As a UI developer, I want to be an “early adopter” of as many new technologies and gizmos as possible. Even if they’re clunky, non-helpful, efficiency drain tools, I feel like it’s my obligation to be well-informed about the latest gadgets and websites. So I’m often downloading trial versions, and occasionally checking out a friend’s new gizmo to see what I think of it.
But simply looking at or playing around with a new high-tech product isn’t enough, though. To be a true “early adopter” you have to adopt — you have to integrate the new technology into your life, not just play around with a trial version for a few minutes to see how it feels.
The problem, though, is that so many new technologies turn out, after you’ve tried them out, to really suck, but it sometimes takes more than just a few minutes to figure that out. Sometimes only after using it for a few weeks do you realize that the gizmo actually makes your life more complicated, not less. Sometimes you may not ever realize it at all, and find yourself stuck with a mobile phone or a productivity app that has made you less efficient than you were with the older technology. You might be using such harmful technology right now!
I remember when I used to fantasize that my PDA would replace my paper sketchbook. Ultimately I realized that simply writing stuff down on paper was far better for me. If it ain’t broke, don’t fit it.
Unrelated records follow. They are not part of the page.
(* ===== verification/MatMul.v ===== *)
(** * The multiplication loop

    The triple loop of [perform_matrix_multiply] ([matrix_multiplier_pcie.h]) on
    row-major vectors of floats, with the 32-bit index arithmetic and the unchecked
    [operator[]] of the code, against the mathematical product.  The row loop is cut
    where the thread waits: [compute_row] is the work done between two waits. *)

From S2P Require Import Prelude Float32.
Local Open Scope Z_scope.

(** [std::vector<float>::operator[]] *)
Definition vget (v : list Z) (i : Z) : res Z :=
  match v !! Z.to_nat i with Some x => Ok x | None => UB OutOfBoundsRead end.
Definition vset (v : list Z) (i x : Z) : res (list Z) :=
  if decide (Z.to_nat i < length v)%nat then Ok (<[Z.to_nat i := x]> v)
  else UB OutOfBoundsWrite.

Section loops.
Context {F : FloatOps}.

(** [float sum = 0.0f; for (k...) sum += matrix_a[i*n+k] * matrix_b[k*n+j];] *)
Definition dot_loop (n : Z) (a b : list Z) (i j : Z) : res Z :=
  for_range n (λ k sum,
    x ← vget a (w32 (w32 (i * n) + k));
    y ← vget b (w32 (w32 (k * n) + j));
    Ok (fadd sum (fmul x y))) f_zero.

(** [for (j...) { ...; matrix_c[i*n+j] = sum; }] *)
Definition compute_row (n : Z) (a b : list Z) (i : Z) (c : list Z) : res (list Z) :=
  for_range n (λ j c,
    sum ← dot_loop n a b i j;
    vset c (w32 (w32 (i * n) + j)) sum) c.

(** With vectors of the right size the loops stay in bounds. *)
Lemma compute_row_ok n a b c i :
  0 < n ≤ 256 → 0 ≤ i < n → Z.of_nat (length a) = n * n →
  Z.of_nat (length b) = n * n → Z.of_nat (length c) = n * n →
  ∃ c', compute_row n a b i c = Ok c' ∧ Z.of_nat (length c') = n * n.
Proof.
  intros Hn Hi Ha Hb Hc.
  assert (∀ x y, 0 ≤ x < n → 0 ≤ y < n →
    Z.to_nat (w32 (w32 (x * n) + y)) = Z.to_nat (x * n + y) ∧ 0 ≤ x * n + y < n * n) as Hidx.
  { intros x y Hx Hy. assert (0 ≤ x * n ≤ 65536) by nia.
    rewrite !w32_id by (rewrite ?w32_id; lia). split; [done | nia]. }
  assert (∀ v x y, Z.of_nat (length v) = n * n → 0 ≤ x < n → 0 ≤ y < n →
    ∃ r, vget v (w32 (w32 (x * n) + y)) = Ok r) as Hget.
  { intros v x y Hv Hx Hy. destruct (Hidx x y Hx Hy) as [Hi1 Hi2].
    unfold vget. rewrite Hi1.
    destruct (lookup_lt_is_Some_2 v (Z.to_nat (x * n + y)) ltac:(lia)) as [r ->]. eauto. }
  apply (for_range_inv (λ _ c, Z.of_nat (length c) = n * n)); [lia| |done].
  intros j c' Hj Hc'.
  assert (∃ s, dot_loop n a b i j = Ok s) as [s ->].
  { destruct (for_range_inv (λ _ _, True)
      (λ k sum, x ← vget a (w32 (w32 (i * n) + k)); y ← vget b (w32 (w32 (k * n) + j));
                Ok (fadd sum (fmul x y))) n f_zero) as (s & Hs & _); [lia| |done|by exists s].
    intros k s Hk _. destruct (Hget a i k) as [x ->]; [lia..|].
    destruct (Hget b k j) as [y ->]; [lia..|]. rewrite !bind_ok. eauto. }
  rewrite bind_ok. unfold vset. destruct (Hidx i j Hi Hj) as [-> ?].
  rewrite decide_True by lia. eexists. split; [done|]. by rewrite length_insert.
Qed.

(** ** The product *)

Definition entry (n : nat) (a b : list Z) (i j : nat) : Z :=
  foldl (λ s k, fadd s (fmul (a !!! (i * n + k)%nat) (b !!! (k * n + j)%nat)))
    f_zero (seq 0 n).

Definition mat_mul (n : nat) (a b : list Z) : list Z :=
  (λ p, entry n a b (p / n) (p mod n)) <$> seq 0 (n * n).

Lemma length_mat_mul n a b : length (mat_mul n a b) = (n * n)%nat.
Proof. unfold mat_mul. by rewrite length_fmap, length_seq. Qed.

(** The first [m] elements of [c], in row-major order, are computed. *)
Definition filled (n : nat) (a b c : list Z) (m : nat) : Prop :=
  length c = (n * n)%nat ∧
  ∀ p, (p < m)%nat → c !! p = Some (entry n a b (p / n) (p mod n)).

Lemma filled_init n a b c : length c = (n * n)%nat → filled n a b c 0.
Proof. intros Hc. split; [done | lia]. Qed.

Lemma filled_all n a b c : filled n a b c (n * n) → c = mat_mul n a b.
Proof.
  intros [Hl Hf]. apply list_eq. intros p.
  destruct (decide (p < n * n)%nat) as [Hp|Hp].
  - rewrite Hf by done. unfold mat_mul.
    by rewrite list_lookup_fmap, lookup_seq_lt by done.
  - by rewrite !lookup_ge_None_2 by (rewrite ?length_mat_mul; lia).
Qed.

Lemma filled_step n a b c i j :
  (i < n)%nat → (j < n)%nat → filled n a b c (i * n + j) →
  filled n a b (<[(i * n + j)%nat := entry n a b i j]> c) (i * n + j + 1).
Proof.
  intros Hi Hj [Hl Hf]. split; [by rewrite length_insert|].
  intros p Hp. destruct (decide (p = i * n + j)%nat) as [->|Hne].
  - rewrite list_lookup_insert_eq by nia.
    by rewrite Nat.div_add_l, Nat.div_small, Nat.add_0_r,
      Nat.add_comm, Nat.Div0.mod_add, Nat.mod_small by lia.
  - rewrite list_lookup_insert_ne by done. apply Hf. lia.
Qed.

(** ** The loop computes the product *)

Variables (n : nat) (a b : list Z).
Hypothesis Hn : (0 < n ≤ 256)%nat.
Hypothesis Ha : length a = (n * n)%nat.
Hypothesis Hb : length b = (n * n)%nat.

(** The 32-bit index arithmetic does not wrap around. *)
Lemma index_exact i j : (i < n)%nat → (j < n)%nat →
  Z.to_nat (w32 (w32 (Z.of_nat i * Z.of_nat n) + Z.of_nat j)) = (i * n + j)%nat.
Proof.
  intros Hi Hj. assert (0 ≤ Z.of_nat i * Z.of_nat n ≤ 256 * 256) by nia.
  rewrite !w32_id by (rewrite ?w32_id; lia). lia.
Qed.

Lemma index_bound i j : (i < n)%nat → (j < n)%nat → (i * n + j < n * n)%nat.
Proof. nia. Qed.

Lemma vget_index v i j : length v = (n * n)%nat → (i < n)%nat → (j < n)%nat →
  vget v (w32 (w32 (Z.of_nat i * Z.of_nat n) + Z.of_nat j)) = Ok (v !!! (i * n + j)%nat).
Proof.
  intros Hv Hi Hj. unfold vget. rewrite index_exact by done.
  rewrite (list_lookup_lookup_total_lt v) by (rewrite Hv; by apply index_bound). done.
Qed.

Lemma dot_loop_spec i j : (i < n)%nat → (j < n)%nat →
  dot_loop (Z.of_nat n) a b (Z.of_nat i) (Z.of_nat j) = Ok (entry n a b i j).
Proof.
  intros Hi Hj. unfold dot_loop, entry.
  set (f := λ (s : Z) (k : nat), fadd s (fmul (a !!! (i * n + k)%nat) (b !!! (k * n + j)%nat))).
  destruct (for_range_inv (λ k s, s = foldl f f_zero (seq 0 (Z.to_nat k)))
    (λ k sum, x ← vget a (w32 (w32 (Z.of_nat i * Z.of_nat n) + k));
              y ← vget b (w32 (w32 (k * Z.of_nat n) + Z.of_nat j));
              Ok (fadd sum (fmul x y))) (Z.of_nat n) f_zero) as (s & -> & ->).
  - lia.
  - intros k s Hk ->. rewrite <-(Z2Nat.id k) by lia.
    rewrite !vget_index by (done || lia). rewrite !bind_ok.
    eexists; split; [done|]. rewrite Nat2Z.id.
    replace (Z.to_nat (Z.of_nat (Z.to_nat k) + 1)) with (S (Z.to_nat k)) by lia.
    by rewrite seq_S, foldl_app.
  - done.
  - by rewrite Nat2Z.id.
Qed.

Lemma compute_row_spec i c : (i < n)%nat → filled n a b c (i * n) →
  ∃ c', compute_row (Z.of_nat n) a b (Z.of_nat i) c = Ok c' ∧ filled n a b c' (S i * n).
Proof.
  intros Hi Hc. unfold compute_row.
  destruct (for_range_inv (λ j c, filled n a b c (i * n + Z.to_nat j))
    (λ j c, sum ← dot_loop (Z.of_nat n) a b (Z.of_nat i) j;
            vset c (w32 (w32 (Z.of_nat i * Z.of_nat n) + j)) sum) (Z.of_nat n) c)
    as (c' & Hc' & Hf).
  - lia.
  - intros j s Hj Hs. rewrite <-(Z2Nat.id j) in * by lia.
    rewrite dot_loop_spec, bind_ok by lia. unfold vset.
    rewrite index_exact by lia. rewrite Nat2Z.id in Hs.
    pose proof (index_bound i (Z.to_nat j) Hi ltac:(lia)).
    destruct (decide _) as [_|Hbad]; [|destruct Hs; lia].
    eexists; split; [done|].
    replace (Z.to_nat (Z.of_nat (Z.to_nat j) + 1)) with (Z.to_nat j + 1)%nat by lia.
    rewrite Nat.add_assoc. apply filled_step; [done|lia|done].
  - by rewrite Nat.add_0_r.
  - exists c'. split; [done|]. rewrite Nat2Z.id in Hf.
    by replace (S i * n)%nat with (i * n + n)%nat by lia.
Qed.
End loops.

(** ** Integer matrices

    With [binary32] the product of integer matrices is exact as long as no partial sum
    can reach 2^24: the order of the additions does not matter then. *)

Definition int_entry (n : nat) (a b : list Z) (i j : nat) : Z :=
  foldl (λ s k, s + (a !!! (i * n + k)%nat) * (b !!! (k * n + j)%nat)) 0 (seq 0 n).

Definition int_mat_mul (n : nat) (a b : list Z) : list Z :=
  (λ p, int_entry n a b (p / n) (p mod n)) <$> seq 0 (n * n).

Section integers.
Variables (n : nat) (A B : list Z) (ma mb : Z).
Hypothesis HA : length A = (n * n)%nat ∧ Forall (λ x, Z.abs x ≤ ma) A.
Hypothesis HB : length B = (n * n)%nat ∧ Forall (λ x, Z.abs x ≤ mb) B.
Hypothesis Hm : 0 ≤ ma < 2 ^ 24 ∧ 0 ≤ mb < 2 ^ 24 ∧ Z.of_nat n * (ma * mb) < 2 ^ 24.

Lemma bounded_lookup v p k : length v = (n * n)%nat → Forall (λ x, Z.abs x ≤ p) v →
  (k < n * n)%nat → Z.abs (v !!! k) ≤ p ∧ (f32_of_Z <$> v) !!! k = f32_of_Z (v !!! k).
Proof.
  intros Hl Hv Hk. destruct (lookup_lt_is_Some_2 v k ltac:(lia)) as [x Hx].
  rewrite (list_lookup_total_correct _ _ _ Hx). split.
  - by apply (Forall_lookup_1 _ _ _ _ Hv Hx).
  - apply list_lookup_total_correct. by rewrite list_lookup_fmap, Hx.
Qed.

Lemma entry_int i j : (i < n)%nat → (j < n)%nat →
  entry n (f32_of_Z <$> A) (f32_of_Z <$> B) i j = f32_of_Z (int_entry n A B i j).
Proof.
  destruct HA as [HlA HfA], HB as [HlB HfB]. intros Hi Hj. unfold entry, int_entry.
  assert (∀ k, (k ≤ n)%nat →
    let s := foldl (λ s k, s + (A !!! (i * n + k)%nat) * (B !!! (k * n + j)%nat)) 0 (seq 0 k) in
    Z.abs s ≤ Z.of_nat k * (ma * mb) ∧
    foldl (λ s k, fadd s (fmul ((f32_of_Z <$> A) !!! (i * n + k)%nat)
      ((f32_of_Z <$> B) !!! (k * n + j)%nat))) f_zero (seq 0 k) = f32_of_Z s) as Hk.
  2:{ by apply Hk. }
  induction k as [|k IH]; intros Hk; cbv zeta; [by vm_compute|].
  destruct IH as [IH1 IH2]; [lia|]. rewrite !seq_S, !foldl_app. cbn [foldl plus].
  rewrite IH2. set (s := foldl _ 0 (seq 0 k)) in *. clearbody s.
  destruct (bounded_lookup A ma (i * n + k) HlA HfA ltac:(nia)) as [Ga ->].
  destruct (bounded_lookup B mb (k * n + j) HlB HfB ltac:(nia)) as [Gb ->].
  set (x := A !!! _) in *. set (y := B !!! _) in *. clearbody x y.
  assert (Z.abs (x * y) ≤ ma * mb) as Gxy by (rewrite Z.abs_mul; nia).
  assert (ma * mb ≤ Z.of_nat n * (ma * mb)) by nia.
  assert (Z.of_nat (S k) * (ma * mb) ≤ Z.of_nat n * (ma * mb)) by nia.
  assert (Z.of_nat (S k) * (ma * mb) = Z.of_nat k * (ma * mb) + ma * mb) by nia.
  split; [lia|]. apply f32_mac_int; lia.
Qed.

Lemma mat_mul_int :
  mat_mul n (f32_of_Z <$> A) (f32_of_Z <$> B) = f32_of_Z <$> int_mat_mul n A B.
Proof.
  unfold mat_mul, int_mat_mul. rewrite <-list_fmap_compose.
  apply list_fmap_ext. intros i p Hp. apply lookup_seq in Hp as [-> Hp]. cbn.
  apply entry_int; [|apply Nat.mod_upper_bound; lia].
  apply Nat.Div0.div_lt_upper_bound. lia.
Qed.
End integers.

(** ** The identity matrix

    A product with the identity on the left gives back every finite matrix, but for the
    sign of its zeros. *)

Definition identity (n : nat) : list Z :=
  (λ p, if decide (p / n = p mod n)%nat then f_one else f_zero) <$> seq 0 (n * n).

Lemma identity_lookup n i k : (i < n)%nat → (k < n)%nat →
  identity n !!! (i * n + k)%nat = if decide (i = k) then f_one else f_zero.
Proof.
  intros Hi Hk. apply list_lookup_total_correct. unfold identity.
  rewrite list_lookup_fmap, lookup_seq_lt by nia. cbn.
  by rewrite Nat.div_add_l, Nat.div_small, Nat.add_0_r, Nat.add_comm, Nat.Div0.mod_add,
    Nat.mod_small by lia.
Qed.

Section identity.
Variables (n : nat) (B : list Z).
Hypothesis HB : length B = (n * n)%nat.
Hypothesis Hfin : Forall f_finite B.

Lemma finite_lookup i j : (i < n)%nat → (j < n)%nat → f_finite (B !!! (i * n + j)%nat).
Proof.
  intros Hi Hj. destruct (lookup_lt_is_Some_2 B (i * n + j) ltac:(nia)) as [x Hx].
  rewrite (list_lookup_total_correct _ _ _ Hx). by apply (Forall_lookup_1 _ _ _ _ Hfin Hx).
Qed.

Lemma entry_identity i j : (i < n)%nat → (j < n)%nat →
  entry n (identity n) B i j = unsigned_zero (B !!! (i * n + j)%nat).
Proof.
  intros Hi Hj. unfold entry.
  assert (∀ k, (k ≤ n)%nat →
    foldl (λ s k, fadd s (fmul (identity n !!! (i * n + k)%nat) (B !!! (k * n + j)%nat)))
      f_zero (seq 0 k) =
    if decide (k ≤ i)%nat then 0 else unsigned_zero (B !!! (i * n + j)%nat)) as Hk.
  2:{ rewrite Hk by done. rewrite decide_False by lia. done. }
  pose proof (finite_lookup i j Hi Hj) as Hw.
  destruct (unsigned_zero_finite _ Hw) as [Huf Hu0].
  induction k as [|k IH]; intros Hk; [done|].
  rewrite seq_S, foldl_app. cbn [foldl plus]. rewrite IH by lia.
  rewrite identity_lookup by lia. pose proof (finite_lookup k j ltac:(lia) Hj) as Hx.
  cbn [fadd fmul binary32].
  destruct (decide (i = k)) as [->|Hne].
  - rewrite decide_True, decide_False by lia. unfold unsigned_zero.
    destruct (f_is_zero (B !!! (k * n + j)%nat)) eqn:Hz.
    + apply f32_add_zero; [by split|done|]. by apply f32_mul_one_zero.
    + rewrite f32_mul_one by done. by apply f32_add_zero_l.
  - pose proof (f32_mul_zero _ Hx) as Hm.
    destruct (decide (k ≤ i)%nat).
    + rewrite decide_True by lia. by apply f32_add_zero; [by split|..].
    + rewrite decide_False by lia. by apply f32_add_zero.
Qed.

Lemma mat_mul_identity : mat_mul n (identity n) B = unsigned_zero <$> B.
Proof.
  apply list_eq. intros p. destruct (decide (p < n * n)%nat) as [Hp|Hp].
  - assert (p = (p / n) * n + p mod n)%nat as E by (rewrite Nat.mul_comm; apply Nat.div_mod; lia).
    assert (p / n < n)%nat by (apply Nat.Div0.div_lt_upper_bound; lia).
    assert (p mod n < n)%nat by (apply Nat.mod_upper_bound; lia).
    unfold mat_mul. rewrite list_lookup_fmap, lookup_seq_lt by done. cbn.
    rewrite entry_identity, <-E by done. rewrite list_lookup_fmap.
    by rewrite (list_lookup_lookup_total_lt B) by lia.
  - by rewrite !lookup_ge_None_2 by (rewrite ?length_fmap, ?length_mat_mul; lia).
Qed.
End identity.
Of course there is also the option of not having a particular kind of technology at all. Does having a mobile phone increase productivity? Some would argue that it’s not a necessity at all. Do you really need a whole separate desktop program to tell you the weather outside? If you work on a computer 10 hours a day anyway, does having a web browser on your phone really make your life any easier? Does registering for a new social bookmarking app really help you become a better, happier, more informed person?
Another way of thinking of this is by asking: Can a technology, once adopted, be subsequently eliminated from our lives? I can think of one example where it has happened: I do not, for example, use a wristwatch, and of the few people I know who do wear them, they think of them as jewelry.